During the past two decades, the task of creating and managing long-term profitable relationships with target customers has been a top priority for firms. To achieve this goal, the firms have paid attention to customer relationship management (CRM) strategy and its practices. Simply speaking, CRM is a business strategy to acquire and manage customers for the benefits of both customers and firms in a co-profitable fashion through maintaining relationships over time (Winer, 2001). To make this CRM strategy a reality, marketing practitioners have developed various types of operational tactics—for instance, collecting customer information about purchasing patterns with the aid of Information Technology (IT)—and have attempted to transform the customer relationships into greater profitability by increasing the repeat purchase rates of target customers and reducing customer acquisition costs, among other tactics. To diagnose the effectiveness of current CRM practices, firms in recent years have used one popular metric called customer lifetime value (CLV), which indicates how much one customer is worth to the firm at a specific point in time (Kumar and Rajan, 2009).

However, the true meaning of CRM has yet been met since firms have used CRM as an operational tool in order to maximize company profitability by taking advantage of the collected information about customers’ purchasing behaviors. As current literature in CRM indicates, most practitioners in the CRM industry have focused on what firms should do to attract and retain target customers in order to maximize CLV as the proxy of the firm’s profitability. However, firms do not have a clear understanding of how customers react to the firms’ CRM efforts, how customers create their engagement into the relationship-building process, and how customer contributions can be transformed into the entire value for the firm. In fact, what the traditional CRM practitioners should consider is one most important fact—i.e., CRM is about the well-being of customers as human beings, even though technology and process are required. Stated differently, CRM practitioners need to create strategies which are designed to align the process of gathering information about the behavioral aspects of target customers with the creation of self-motivated engagement of target customers during the process of attracting, keeping, and growing long-term relationships with target customers.

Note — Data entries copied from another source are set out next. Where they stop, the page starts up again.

(* ===== verification/Pin.v ===== *)
(** * The pinned key of the WARP endpoint

    The certificate check of [src/warp/masque.rs] and the form of the pinned
    key in the credentials ([src/warp/register.rs]): the endpoint's certificate
    is accepted when the public key in it is the one of the credentials. The
    key is found by a small DER reader. Base64 is a parameter. *)

From S2P Require Import Prelude Frame Text Token.

(** ** The DER reader *)

(** The bytes of a long length. *)
Fixpoint der_len_loop (l : bytes) (len : Z) : Z :=
  match l with
  | [] => len
  | b :: l => der_len_loop l (as_u64 (Z.lor (Z.shiftl len 8) (bz b)))
  end.

(** The length and the bytes it takes. *)
Definition read_der_len (buf : bytes) : option (Z * Z) :=
  first ← head buf;
  if Z.land (bz first) 0x80 =? 0 then Some (bz first, 1)
  else
    let count := Z.land (bz first) 0x7f in
    if (count =? 0) || (4 <? count) then None
    else
      l ← get_slice 1 (1 + count) buf;
      Some (der_len_loop l 0, 1 + count).

(** The contents of the first element, and what follows it. *)
Definition read_tlv (buf : bytes) : option (bytes * bytes) :=
  first ← head buf;
  if Z.land (bz first) 0x1f =? 0x1f then None
  else
    rest ← get_slice 1 (zlen buf) buf;
    '(len, len_bytes) ← read_der_len rest;
    let header := 1 + len_bytes in
    end_ ← checked_add64 header len;
    body ← get_slice header end_ buf;
    after ← get_slice end_ (zlen buf) buf;
    Some (body, after).

(** The [for] loop over the elements before the key. *)
Fixpoint skip_tlvs (n : nat) (cursor : bytes) : option bytes :=
  match n with
  | O => Some cursor
  | S n => '(_, rest) ← read_tlv cursor; skip_tlvs n rest
  end.

Definition extract_spki (cert : bytes) : option bytes :=
  '(cert_body, _) ← read_tlv cert;
  '(tbs, _) ← read_tlv cert_body;
  cursor ← (if decide (head tbs = Some (zb 0xa0)) then '(_, rest) ← read_tlv tbs; Some rest else Some tbs);
  cursor ← skip_tlvs 5 cursor;
  '(_, rest) ← read_tlv cursor;
  Some (ztake (zlen cursor - zlen rest) cursor).

(** ** The certificate check *)

(** [rustls::CertificateError], the two that are used. *)
Inductive CertificateError : Type := BadEncoding | UnknownIssuer.

(** The two verifiers: with a pinned key, and without. *)
Inductive Verifier : Type :=
| SpkiPinVerifier (expected : bytes)
| AcceptAnyCert.

Definition verify_server_cert (v : Verifier) (end_entity : bytes) : Res CertificateError unit :=
  match v with
  | SpkiPinVerifier expected =>
      let? spki := ok_or (extract_spki end_entity) BadEncoding in
      if decide (spki = expected) then Ok tt else Err UnknownIssuer
  | AcceptAnyCert => Ok tt
  end.

(** [build_tls_config]'s choice. *)
Definition verifier_of (endpoint_spki : option bytes) : Verifier :=
  match endpoint_spki with
  | Some spki => SpkiPinVerifier spki
  | None => AcceptAnyCert
  end.

(** ** The key of the credentials *)

(** Base64 in its standard alphabet with padding. *)
Class Base64Std := {
  b64s_encode : bytes -> bytes;
  b64s_decode : bytes -> option bytes
}.
Class Base64StdLaws (B : Base64Std) := {
  b64s_round : forall d, b64s_decode (b64s_encode d) = Some d;
  b64s_text : forall d, Forall (fun b => is_digit b = true \/ in_range 65 90 b = true \/
    in_range 97 122 b = true \/ b = Byte.x2b \/ b = Byte.x2f \/ b = Byte.x3d) (b64s_encode d)
}.

(** [str::lines]: the ends of the lines are removed, an empty last one is none. *)
Definition trim_line (l : bytes) : bytes := default l (strip_suffix [Byte.x0d] l).
Definition str_lines (l : bytes) : list bytes :=
  let segments := split_on Byte.x0a l in
  map trim_line (removelast segments) ++
  match last segments with
  | None | Some [] => []
  | Some line => [line]
  end.

Definition endpoint_spki `{Base64Std} (endpoint_pub_key : bytes) : Res string bytes :=
  let raw := str_trim endpoint_pub_key in
  match strip_prefix (str "-----BEGIN") raw with
  | Some _ =>
      let body := concat (List.filter (fun line => negb (bool_decide (is_Some (strip_prefix (str "-----") (str_trim_start line))))) (str_lines raw)) in
      ok_or (b64s_decode body) "warp: endpoint_pub_key is not valid PEM"%string
  | None => ok_or (b64s_decode raw) "warp: endpoint_pub_key is not valid base64"%string
  end.

(** ** Specification *)

(** Definite lengths up to four bytes, as DER writes them. *)
Definition der_len (n : Z) : bytes :=
  if n <? 2 ^ 7 then [zb n]
  else
    let count := if n <? 2 ^ 8 then 1%nat else if n <? 2 ^ 16 then 2%nat else if n <? 2 ^ 24 then 3%nat else 4%nat in
    zb (128 + Z.of_nat count) :: be_bytes count n.

Definition tlv (tag : byte) (content : bytes) : bytes := tag :: der_len (zlen content) ++ content.

(** Tags of one byte, contents of a definite length. *)
Definition low_tag (tag : byte) : Prop := Z.land (bz tag) 0x1f <> 0x1f.
Definition is_tlv (l : bytes) : Prop := exists tag content, low_tag tag /\ zlen content < 2 ^ 32 /\ l = tlv tag content.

To resolve the issue of customer engagement in the CRM process, CRM practitioners have changed their attention to social media as a future promising opportunity driven by recent impressive statistics. As of March 2013, Facebook reached 655 million daily active users on average with 79% of active users residing outside the United States and Canada (see up-to-date statistics at http://www.forbes.com/sites/louiscolumbus/2012/10/02/gartners-magic-quadrant-for-social-crm-and-the-social-enterprise/).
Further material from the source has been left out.